Indonesia wants big palm oil companies to row back on the
historic pledges made at a climate change summit last year,
arguing that they are hurting smallholder producers who cannot
afford to adopt sustainable forestry practices.
Indonesia is the world's biggest producer and exporter of
palm oil producer, a key driver of economic growth, and legions
of smallholders account for about 40 percent of its palm output.
"Indonesia and Malaysia have agreed to harmonize and combine
our two standards," Indonesia's chief natural resources minister
Rizal Ramli told parliament.
"This is an example of how to fight for our sovereignty. We
are the biggest palm oil producer. Why (should) the consumers
from the developed countries set the standard for us as they
Indonesia and Malaysia, which account for 85 percent of the
world's palm output, have since late August been discussing the
plan to set up an intergovernmental organisation called Council
of Palm Oil Producer Countries.
The move comes after major palm oil firms, including Cargill
, Golden Agri-Resources and Wilmar
International, signed the Indonesian Palm Oil Pledge
(IPOP) following pressure to adopt better practices.
Indonesia, which is home to the world's third-largest
tropical forests, has been criticised by green activists and
other Southeast Asian nations on forestry policy and for failing
to stop the region's annual "haze" problem from forest-burning.
Ramli said IPOP protected the interests of developed
countries' vegetable oil markets, and the new council would set
a standard that would also consider the welfare of smallholders.
Top palm buyers India and China would be lobbied to accept
the new standard, he said.
IPOP officials could not be reached for comment on
Wednesday, a national holiday in Indonesia, but have previously
said they are working with smallholder suppliers to help them
meet the pledges.
The new Council would also look to promote the image of palm
oil, stabilise prices, improve cooperation between top
producers, and coordinate on production, stocks, biodiesel
mandates and re-planting schemes, industry groups have said.
Further details are expected to be announced from late
October.

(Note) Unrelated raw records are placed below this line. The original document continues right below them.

Lemma greeks_report_earliest_expiration_witness :
  exists expiry first others rest,
    filter (IvSurface.on_expiration expiry)
      (filter (valid_row 7 60) (rows Examples.month_chain)) = first :: others
    /\ (forall r, In r (filter (valid_row 7 60) (rows Examples.month_chain)) ->
          (expiry <= expiration r)%Z)
    /\ printed (analyze_options_greeks (FetchTable Examples.month_chain) "SPY" 7 60
                  0.05 false true)
       = Msg "Fetching options chain for {symbol}..." [AS "SPY"]
         :: Msg "Underlying Price: ${price:.2f}" [AF 100]
         :: Msg "Expiration: {expiry} (DTE: {selected['dte'].iloc[0]})"
              [AZ expiry; AZ (dte first)]
         :: Msg "Total contracts: {len(selected)}"
              [AZ (Z.of_nat (List.length (first :: others)))]
         :: rest.
Proof.
  refine (greeks_report_earliest_expiration Examples.month_chain "SPY" 7 60 0.05
            false true _ _ eq_refl eq_refl eq_refl eq_refl eq_refl _).
  vm_compute. discriminate.
Defined.

(** X10.  On a chain with rows that has the price, [dte], [delta],
    [expiration], [option_type] and [strike] columns,
    [analyze_options_greeks] returns when the plot is off, when matplotlib
    is absent, when the chain has no [vega] column, or when no valid call
    of the reported expiration has a strike within 15% of the price.
    Otherwise, with the plot on, [plot_greeks] reaches the vega panel and
    the run ends on the [ValueError] of its format string. *)
Theorem greeks_report_returns (chains : DataFrame) (symbol : string)
    (min_dte max_dte : Z) (pct_range : float) (visualize matplotlib : bool)
    (r0 : Row) (rs : list Row) :
  rows chains = r0 :: rs ->
  has_column (VolSignals.price_col chains) chains = true ->
  has_column "dte" chains = true ->
  has_column "delta" chains = true ->
  has_column "expiration" chains = true ->
  has_column "option_type" chains = true ->
  has_column "strike" chains = true ->
  let run := analyze_options_greeks (FetchTable chains) symbol min_dte max_dte
               pct_range visualize matplotlib in
  let price := VolSignals.price_field (VolSignals.price_col chains) r0 in
  let valid := filter (valid_row min_dte max_dte) (rows chains) in
  let drawn :=
    match Py.sorted_unique (map expiration valid) with
    | [] => []
    | expiry :: _ =>
        filter (VolSignals.in_band 0.85 1.15 price)
          (filter (VolSignals.is_type "call")
             (filter (IvSurface.on_expiration expiry) valid))
    end in
  (visualize = false \/ matplotlib = false \/ has_column "vega" chains = false
   \/ drawn = [] ->
   outcome run = inr tt)
  /\ (visualize = true -> matplotlib = true -> has_column "vega" chains = true ->
      drawn <> [] ->
      exists msg, outcome run = inl (ValueError msg)).
Proof.
  intros Hrows Hp Hd Hdl He Ht Hs run price valid drawn.
  unfold run.
  rewrite (greeks_report_outcome chains symbol min_dte max_dte pct_range visualize
             matplotlib r0 rs Hrows Hp Hd Hdl He Ht Hs).
  fold valid. unfold drawn.
  destruct (Py.sorted_unique (map expiration valid)) as [| expiry exps].
  { split; [reflexivity | intros _ _ _ H; congruence]. }
  set (selected := select (IvSurface.on_expiration expiry)
                     (valid_options min_dte max_dte chains)).
  assert (Hplot := plot_greeks_outcome matplotlib selected price Ht Hs).
  assert (Hempty : empty (select (VolSignals.in_band 0.85 1.15 price)
                            (select (VolSignals.is_type "call") selected))
                   = match filter (VolSignals.in_band 0.85 1.15 price)
                             (filter (VolSignals.is_type "call")
                                (filter (IvSurface.on_expiration expiry) valid)) with
                     | [] => true
                     | _ :: _ => false
                     end).
  { rewrite empty_select by exact (has_column_nonempty _ _ Hd). reflexivity. }
  rewrite Hempty in Hplot.
  change (has_column "vega" selected) with (has_column "vega" chains) in Hplot.
  fold price. split.
  - intros [-> | [-> | [Hv | Hdr]]]; [reflexivity | | |];
      (destruct visualize; [rewrite Hplot | reflexivity]).
    + reflexivity.
    + rewrite Hv. now rewrite andb_false_r.
    + rewrite Hdr. now rewrite andb_false_r.
  - intros -> -> Hv Hdr. rewrite Hplot, Hv.
    destruct (filter (VolSignals.in_band 0.85 1.15 price) _); [congruence |].
    eexists. reflexivity.
Qed.

Lemma greeks_report_returns_witness :
  (let run := analyze_options_greeks (FetchTable Examples.vega_chain) "SPY" 7 60 0.05
                false true in
   outcome run = inr tt)
  /\ exists msg,
       outcome (analyze_options_greeks (FetchTable Examples.vega_chain) "SPY" 7 60 0.05
                  true true) = inl (ValueError msg).
Proof.
  split.
  - refine (proj1 (greeks_report_returns Examples.vega_chain "SPY" 7 60 0.05 false true
                     _ _ eq_refl eq_refl eq_refl eq_refl eq_refl eq_refl eq_refl)
              (or_introl eq_refl)).
  - refine (proj2 (greeks_report_returns Examples.vega_chain "SPY" 7 60 0.05 true true
                     _ _ eq_refl eq_refl eq_refl eq_refl eq_refl eq_refl eq_refl)
              eq_refl eq_refl eq_refl _).
    vm_compute. discriminate.
Defined.

End GreeksRun.

(** ** Volatility signals: the whole run *)

Section VolRun.
Import VolSignals.
Local Open Scope float_scope.

Lemma for_collect_outcome {A B} (xs : list A) (body : A -> M (option B)) :
  (forall x, In x xs -> exists r, outcome (body x) = inr r) ->
  exists l, outcome (for_collect xs body) = inr l.
Proof.
  induction xs as [| x xs IH]; intros H; [now exists [] |].
  destruct (H x (or_introl eq_refl)) as [r Hr].
  destruct IH as [l Hl]; [intros y Hy; apply H; now right |].
  cbn [for_collect]. rewrite (bind_outcome _ _ _ Hr), (bind_outcome _ _ _ Hl).
  eexists. reflexivity.
Qed.

Section OneChain.

Variables (valid : DataFrame) (price : float).
Hypothesis Hd : has_column "dte" valid = true.
Hypothesis Hs : has_column "strike" valid = true.
Hypothesis Ht : has_column "option_type" valid = true.

Lemma ts_body_outcome (d : Z) : exists r, outcome (ts_body valid price d) = inr r.
Proof.
  unfold ts_body. rewrite (require_present _ _ Hd), (require_present _ _ Hs), !bind_ret.
  destruct (ts_row (rows valid) price d); eexists; reflexivity.
Qed.

Lemma fly_body_outcome (d : Z) : outcome (fly_body valid price d) = inr tt.
Proof.
  unfold fly_body.
  rewrite (require_present _ _ Hd), (require_present _ _ Ht),
    (require_present _ _ Hs), !bind_ret.
  destruct (fly_row (rows valid) price d); reflexivity.
Qed.

Lemma skew_body_outcome (d : Z) : outcome (skew_body valid price d) = inr tt.
Proof.
  rewrite (skew_body_prints valid price d Hd Ht Hs).
  destruct (skew_row (rows valid) price d) as [[? ?] |]; reflexivity.
Qed.

Hypothesis Hb : has_column "bid" valid = true.
Hypothesis Ha : has_column "ask" valid = true.
Hypothesis Hr : Py.round_defined (price / 5) = true.

Lemma straddle_body_outcome (d : Z) : outcome (straddle_body valid price d) = inr tt.
Proof.
  unfold straddle_body.
  rewrite (require_present _ _ Hd), bind_ret, Hr, bind_ret.
  rewrite (require_present _ _ Ht), (require_present _ _ Hs), !bind_ret.
  unfold straddle_row.
  destruct (atm_leg "call" _ price) as [| c cs]; [reflexivity |].
  destruct (atm_leg "put" _ price) as [| p ps]; [reflexivity |].
  rewrite (require_present _ _ Hb), (require_present _ _ Ha), !bind_ret.
  reflexivity.
Qed.

End OneChain.

(** X12.  On a chain with rows that has the price, [dte],
    [implied_volatility], [strike], [option_type], [bid] and [ask]
    columns, and a finite price, [analyze_vol_signals] returns. *)
Theorem analyze_vol_signals_returns (chains : DataFrame) (symbol : string)
    (r0 : Row) (rs : list Row) :
  rows chains = r0 :: rs ->
  has_column (price_col chains) chains = true ->
  has_column "dte" chains = true ->
  has_column "implied_volatility" chains = true ->
  has_column "strike" chains = true ->
  has_column "option_type" chains = true ->
  has_column "bid" chains = true ->
  has_column "ask" chains = true ->
  Py.round_defined (price_field (price_col chains) r0 / 5) = true ->
  outcome (analyze_vol_signals (FetchTable chains) symbol) = inr tt.
Proof.
  intros Hrows Hp Hd Hiv Hs Ht Hb Ha Hr.
  unfold analyze_vol_signals, double_rule, rule. cbv beta iota.
  rewrite !(bind_unit_outcome (print _ _)) by reflexivity.
  rewrite (empty_false chains)
    by (rewrite ?Hrows; eauto using has_column_nonempty; discriminate).
  rewrite Hp. cbn [negb]. rewrite Hrows. cbn [map iloc0]. rewrite bind_ret.
  rewrite (require_present _ _ Hd), (require_present _ _ Hiv), !bind_ret.
  cbv zeta.
  destruct (empty (select valid_row chains)); [reflexivity |].
  rewrite !(bind_unit_outcome (print _ _)) by reflexivity.
  destruct (for_collect_outcome
              (firstn 6 (Py.sorted_unique (map dte (rows (select valid_row chains)))))
              (ts_body (select valid_row chains) (price_field (price_col chains) r0))
              (fun d _ => ts_body_outcome (select valid_row chains) _ Hd Hs d)) as [ts_data Hts].
  rewrite (bind_outcome _ _ _ Hts).
  rewrite bind_unit_outcome.
  2:{ destruct (term_structure ts_data) as [[ts_spread structure] |]; [| reflexivity].
      rewrite (bind_unit_outcome (print _ _)) by reflexivity.
      destruct (String.eqb structure "CONTANGO"); reflexivity. }
  rewrite !(bind_unit_outcome (print _ _)) by reflexivity.
  rewrite bind_unit_outcome
    by (apply for_each_outcome; intros; apply (fly_body_outcome (select valid_row chains) _ Hd Hs Ht)).
  rewrite !(bind_unit_outcome (print _ _)) by reflexivity.
  rewrite bind_unit_outcome
    by (apply for_each_outcome; intros; apply (skew_body_outcome (select valid_row chains) _ Hd Hs Ht)).
  rewrite !(bind_unit_outcome (print _ _)) by reflexivity.
  rewrite bind_unit_outcome
    by (apply for_each_outcome; intros; apply (straddle_body_outcome (select valid_row chains) _ Hd Hs Ht Hb Ha Hr)).
  rewrite !(bind_unit_outcome (print _ _)) by reflexivity.
  rewrite bind_unit_outcome; [reflexivity |].
  destruct (signals (term_structure ts_data)); reflexivity.
Qed.

Lemma analyze_vol_signals_returns_witness :
  outcome (analyze_vol_signals (FetchTable Examples.month_chain) "BTC") = inr tt.
Proof.
  exact (analyze_vol_signals_returns Examples.month_chain "BTC" _ _
           eq_refl eq_refl eq_refl eq_refl eq_refl eq_refl eq_refl eq_refl eq_refl).
Defined.
End VolRun.

(** ** IV surface: the whole run *)

Section SurfaceRun.
Import IvSurface.
Local Open Scope float_scope.

Lemma bind_value {A B} (o : list line) (a : A) (k : A -> M B) :
  bind (o, inr a) k = ((o ++ fst (k a))%list, snd (k a)).
Proof. unfold bind. destruct (k a). reflexivity. Qed.
(** The second person is picked by hand; after saving and reloading the
    first one is selected. *)
Lemma getCapturePayload_reload_witness :
  m_selectedIndex
    (fst (setSelectedByClass (fst (loadFromTreasure empty twoPersons))
            (Some "person"%string) (Some 2%nat))) = Some 2%nat
  /\ m_selectedIndex
       (fst (loadFromTreasure empty
               (asTreasure
                  (getCapturePayload
                     (fst (setSelectedByClass (fst (loadFromTreasure empty twoPersons))
                             (Some "person"%string) (Some 2%nat)))))))
     = Some 1%nat
  /\ selectsFirstOfClass
       (fst (loadFromTreasure empty
               (asTreasure
                  (getCapturePayload
                     (fst (setSelectedByClass (fst (loadFromTreasure empty twoPersons))
                             (Some "person"%string) (Some 2%nat))))))).
Proof.
  split; [reflexivity|]. split; [reflexivity|].
  apply (getCapturePayload_reload empty).
Defined.

Lemma act_listeners m a :
  (snd (act m a) = [] \/ snd (act m a) = m_listeners m)
  /\ m_listeners (fst (act m a))
     = match a with
       | Subscribe fn => m_listeners (subscribe m fn)
       | Unsubscribe fn => m_listeners (unsubscribe m fn)
       | _ => m_listeners m
       end.
Proof.
  destruct a; cbn [act];
    unfold initFromTreasure, runDetectionAsync, setFromCapture, loadFromTreasure,
      clear, setSelectedIndex, setSelectedByClass, notify;
    repeat match goal with
           | |- context [match ?x with _ => _ end] => destruct x
           end;
    cbn [fst snd m_listeners];
    (split; [first [left; reflexivity | right; reflexivity] | reflexivity]).
Qed.

Lemma subscribe_listeners m fn :
  List.NoDup (m_listeners m) ->
  List.NoDup (m_listeners (subscribe m fn))
  /\ forall g, In g (m_listeners (subscribe m fn)) <-> g = fn \/ In g (m_listeners m).
Proof.
  intros Hnd. unfold subscribe. cbn [m_listeners].
  destruct (existsb (Nat.eqb fn) (m_listeners m)) eqn:E.
  - split; [exact Hnd|]. intros g. split; [auto|]. intros [->|H]; [|exact H].
    apply existsb_exists in E. destruct E as (x & Hx & Ex).
    apply Nat.eqb_eq in Ex. subst x. exact Hx.
  - assert (Hnot : ~ In fn (m_listeners m)).
    { intros Hin. assert (existsb (Nat.eqb fn) (m_listeners m) = true).
      { apply existsb_exists. exists fn. split; [exact Hin | apply Nat.eqb_refl]. }
      congruence. }
    split.
    + apply List.NoDup_app; [exact Hnd | constructor; [intros [] | constructor] |].
      intros x Hx [<-|[]]. exact (Hnot Hx).
    + intros g. rewrite in_app_iff. cbn. split; intros [H|H]; auto.
      destruct H as [<-|[]]. auto.
Qed.

Lemma unsubscribe_listeners m fn :
  List.NoDup (m_listeners m) ->
  List.NoDup (m_listeners (unsubscribe m fn))
  /\ forall g, In g (m_listeners (unsubscribe m fn)) <-> g <> fn /\ In g (m_listeners m).
Proof.
  intros Hnd. unfold unsubscribe. cbn [m_listeners]. split.
  - apply List.NoDup_filter. exact Hnd.
  - intros g. rewrite filter_In, negb_true_iff, Nat.eqb_neq. split; intros [H1 H2]; auto.
Qed.

Lemma run_listeners fn actions : forall m b,
  List.NoDup (m_listeners m) ->
  (In fn (m_listeners m) <-> b = true) ->
  List.NoDup (m_listeners (fst (run m actions)))
  /\ (forall called, In called (snd (run m actions)) -> List.NoDup called)
  /\ (In fn (m_listeners (fst (run m actions))) <-> subscribedAfter fn b actions = true).
Proof.
  induction actions as [|a rest IH]; intros m b Hnd Hb.
  - cbn. split; [exact Hnd|]. split; [intros c []| exact Hb].
  - cbn [run]. destruct (act_listeners m a) as [Hcalled Hls].
    destruct (act m a) as [m1 called] eqn:Ea. cbn [fst snd] in *.
    set (b1 := match a with
               | Subscribe g => if Nat.eqb g fn then true else b
               | Unsubscribe g => if Nat.eqb g fn then false else b
               | _ => b
               end).
    assert (H1 : List.NoDup (m_listeners m1) /\ (In fn (m_listeners m1) <-> b1 = true)).
    { rewrite Hls. subst b1. destruct a; try (split; assumption).
      - destruct (subscribe_listeners m fn0 Hnd) as [Hn Hin]. split; [exact Hn|].
        rewrite Hin. destruct (Nat.eqb fn0 fn) eqn:E.
        + apply Nat.eqb_eq in E. subst. tauto.
        + apply Nat.eqb_neq in E. rewrite <- Hb. split; [intros [H|H]; congruence || exact H | auto].
      - destruct (unsubscribe_listeners m fn0 Hnd) as [Hn Hin]. split; [exact Hn|].
        rewrite Hin. destruct (Nat.eqb fn0 fn) eqn:E.
        + apply Nat.eqb_eq in E. subst. split; [intros [H _]; congruence | discriminate].
        + apply Nat.eqb_neq in E. rewrite <- Hb. split; [tauto | split; [congruence | assumption]]. }
    destruct H1 as [Hnd1 Hb1].
    destruct (IH m1 b1 Hnd1 Hb1) as (Hn & Hc & Hs).
    destruct (run m1 rest) as [m2 calls]. cbn [fst snd] in *.
    split; [exact Hn|]. split; [|exact Hs].
    intros c [<-|Hin]; [|exact (Hc c Hin)].
    destruct Hcalled as [-> | ->]; [constructor | exact Hnd].
Qed.

(** X25. Listeners are a set: in any run of subscriptions,
    unsubscriptions and changes on a new model, a listener is subscribed
    after the run exactly when the last of its subscriptions and
    unsubscriptions was a subscription; no change calls a listener twice,
    however often it was subscribed; and every change calls either nobody
    (a [runDetectionAsync] that gives up) or exactly the listeners
    subscribed at that moment, in the order of subscription. *)
Theorem listeners_called_once (actions : list Action) :
  List.NoDup (m_listeners (fst (run empty actions)))
  /\ (forall called, In called (snd (run empty actions)) -> List.NoDup called)
  /\ (forall fn, In fn (m_listeners (fst (run empty actions)))
                 <-> subscribedAfter fn false actions = true)
  /\ (forall m a, snd (act m a) = [] \/ snd (act m a) = m_listeners m).
Proof.
  assert (Hstart : List.NoDup (m_listeners empty)) by constructor.
  assert (Hnone : forall fn, In fn (m_listeners empty) <-> false = true).
  { intros fn. cbn. split; [intros [] | discriminate]. }
  destruct (run_listeners 0 actions empty false Hstart (Hnone 0%nat)) as (H1 & H2 & _).
  split; [exact H1|]. split; [exact H2|]. split.
  - intros fn.
    destruct (run_listeners fn actions empty false Hstart (Hnone fn)) as (_ & _ & H3).
    exact H3.
  - intros m a. apply act_listeners.
Qed.

(** Listener 7 subscribes twice and is called once by [clear]; after it
    unsubscribes nobody is called. *)
Lemma listeners_called_once_witness :
  snd (run empty [Subscribe 7; Subscribe 7; Clear; Unsubscribe 7; Clear])
  = [[]; []; [7%nat]; []; []]
  /\ List.NoDup
       (m_listeners (fst (run empty [Subscribe 7; Subscribe 7; Clear; Unsubscribe 7; Clear]))).
Proof.
  split; [reflexivity|].
  destruct (listeners_called_once [Subscribe 7; Subscribe 7; Clear; Unsubscribe 7; Clear])
    as (Hset & _).
  exact Hset.
Defined.

End EditModelProperties.

(** ** The game loop of src/main.js *)

Section Game.
Import GameLoop.
Local Open Scope Q_scope.

Lemma count_cons f e events :
  count f (e :: events) = ((if f e then 1 else 0) + count f events)%nat.
Proof. unfold count. cbn. destruct (f e); reflexivity. Qed.




(** Index, activity and timer move together along any course of a game. *)
Lemma play_progress gameData events : forall g k,
  currentTreasureIndex g = k ->
  isGameActive g = (k <? length (treasures gameData))%nat ->
  scoreTimer g = isGameActive g ->
  let g' := play gameData g events in
  currentTreasureIndex g' = (k + count isProceed events)%nat
  /\ isGameActive g' = (k + count isProceed events <? length (treasures gameData))%nat
  /\ scoreTimer g' = isGameActive g'.
Proof.
  induction events as [|e events IH]; intros g k Hk Ha Ht; cbn zeta.
  - unfold count. cbn. rewrite Nat.add_0_r. auto.
  - rewrite count_cons. unfold play. cbn [fold_left].
    destruct e as [|correct|]; cbn [step isProceed].
    + replace (k + (0 + count isProceed events))%nat
        with (k + count isProceed events)%nat by lia.
      apply IH; unfold tick; destruct (scoreTimer g && isGameActive g); cbn; assumption.
    + replace (k + (0 + count isProceed events))%nat
        with (k + count isProceed events)%nat by lia.
      apply IH; unfold handleAnswerSubmit; destruct correct; cbn; assumption.
    + replace (k + (1 + count isProceed events))%nat
        with (S k + count isProceed events)%nat by lia.
      apply IH; unfold proceedToNext; fold (treasures gameData); rewrite Hk.
      * destruct (length (treasures gameData) <=? S k)%nat; reflexivity.
      * destruct (Nat.leb_spec (length (treasures gameData)) (S k)) as [Hle|Hgt];
          cbn [isGameActive].
        -- symmetry. apply Nat.ltb_ge. exact Hle.
        -- rewrite Ha. destruct (Nat.ltb_spec k (length (treasures gameData))) as [_|Hge];
             [symmetry; apply Nat.ltb_lt; exact Hgt | lia].
      * destruct (length (treasures gameData) <=? S k)%nat;
          cbn [isGameActive scoreTimer]; [reflexivity | exact Ht].
Qed.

Previous attempts to develop better palm relations
between the two countries have had limited success.
"It really depends on the will power of both governments,
and I suspect they will come together more when prices are low
than when prices are high," said Ivy Ng, analyst at CIMB
(Additional reporting and writing by Michael Taylor; reporting
by Agustinus Beo Da Costa; Editing by Richard Pullin)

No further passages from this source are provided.